Decir no al copago si acarrea falta de asistencia o el abandono de un tratamiento por razones económicas es decir sí a la garantía plena de un derecho fundamental en igualdad de condiciones. Ser un profesional de la medicina se añade a la condición de ciudadano con derechos y deberes. En ese contexto hablar de gratuidad de los medicamentos resulta, como poco, escasamente riguroso. Los impuestos detraídos de las nóminas de los asalariados y los tributos que deben satisfacer otros colectivos son el sustento del sistema. Nada es gratis. El acceso a la sanidad y a los fármacos deriva de un modelo de redistribución de los recursos públicos que cada Administración, en función de sus prioridades políticas, asigna. Parece indiscutible que quien se beneficia de los servicios de hoy ya contribuyó a ellos ayer.

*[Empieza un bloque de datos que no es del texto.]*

(* ===== verification/EnvelopeFacts.v ===== *)
(** * Envelopes on their way to the consensus: steps and invariants

    Everything the herder does with envelopes is a sequence of small steps
    ([small], and [item] for the arrival of an item); the invariants, in the
    second part, are proved for each of them. *)

From stdpp Require Import relations.
From S2P Require Import Prelude OrdContainers QuorumSet ScpTypes Federated SlotScp LedgerDelta LedgerDeltaFacts EntryStore EntryStoreFacts Floodgate ItemFetcher PendingEnvelopes.

(** ** Maps from slots to envelopes *)

Section EnvMaps.
Implicit Types (m : EnvMap) (s slot : Z) (e : SCPEnvelope).

Lemma envsAt_set m s v s' : envsAt (om_set s v m) s' = if s =? s' then v else envsAt m s'.
Proof.
  unfold envsAt. rewrite om_find_set. destruct (Z.eqb_spec s s') as [->|Hn]; [by rewrite eqvb_refl|]. by rewrite eqvb_neq.
Qed.

Lemma envsAt_erase m s s' : envsAt (om_erase s m) s' = if s =? s' then [] else envsAt m s'.
Proof.
  unfold envsAt. rewrite om_find_erase. destruct (Z.eqb_spec s s') as [->|Hn]; [by rewrite eqvb_refl|]. by rewrite eqvb_neq.
Qed.

Lemma envsAt_cons s v m s' : envsAt ((s, v) :: m) s' = if s' =? s then v else envsAt m s'.
Proof.
  unfold envsAt. cbn [om_find]. destruct (Z.eqb_spec s' s) as [->|Hn]; [by rewrite eqvb_refl|]. by rewrite eqvb_neq.
Qed.
(* ===== verification/BookFacts.v ===== *)
(** * Steps of the order book

    A step changes some balances, each within its asset, and at most one
    offer.  If no balance gives up more of its locked part than the offers on
    it do, and no money appears, the invariant of the book is kept; if no money
    disappears either, the funds in every asset stay what they were. *)

From S2P Require Import Prelude OrdContainers BigMath LedgerDelta LedgerDeltaFacts EntryStore EntryStoreFacts Signatures LedgerHeader Statistics Balance Assets OfferExchange ExchangeFacts DexStore DexFacts.

Section BookStep.
Context {Key Entry : Type} `{Ord Key}.
Context {helper : EntryHelper Key Entry LedgerHeader} {helperOk : EntryHelperOk helper}.
Context {dex : DexEntries Key Entry} {dexOk : DexEntriesOk helper dex}.
Context (commissionID : PublicKey).
Implicit Types (R : list Entry) (f : Frame BalanceEntry) (o : OfferEntry) (extra : BalanceID -> Z).
Local Abbreviation Change := (Frame BalanceEntry * Frame BalanceEntry)%type.
Local Abbreviation Slot := (option (Z * PublicKey * option (Frame OfferEntry))).

(** The offer that changes: its key, and the new offer if it stays. *)
Definition inSlot (sl : Slot) R : list Entry :=
  match sl with Some (i, w, v) => write (offerKey i w) (toEntry <$> v) R | None => R end.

No es incompatible, ni mucho menos, oponerse al copago y estar a favor de la racionalización del gasto sanitario. Hay alternativas que no implican trabas económicas a los pacientes. Medidas que deberían ir dirigidas, por ejemplo, a potenciar los recursos de carácter preventivo y de Atención Primaria o a aumentar el esfuerzo presupuestario y, en consecuencia, a dotar de más personal al sistema para aliviar la masificación. Si hay administraciones que caminan por esa senda se trata de sumar esfuerzos para que la importancia de la asistencia sanitaria se demuestre con hechos y no se quede en palabras.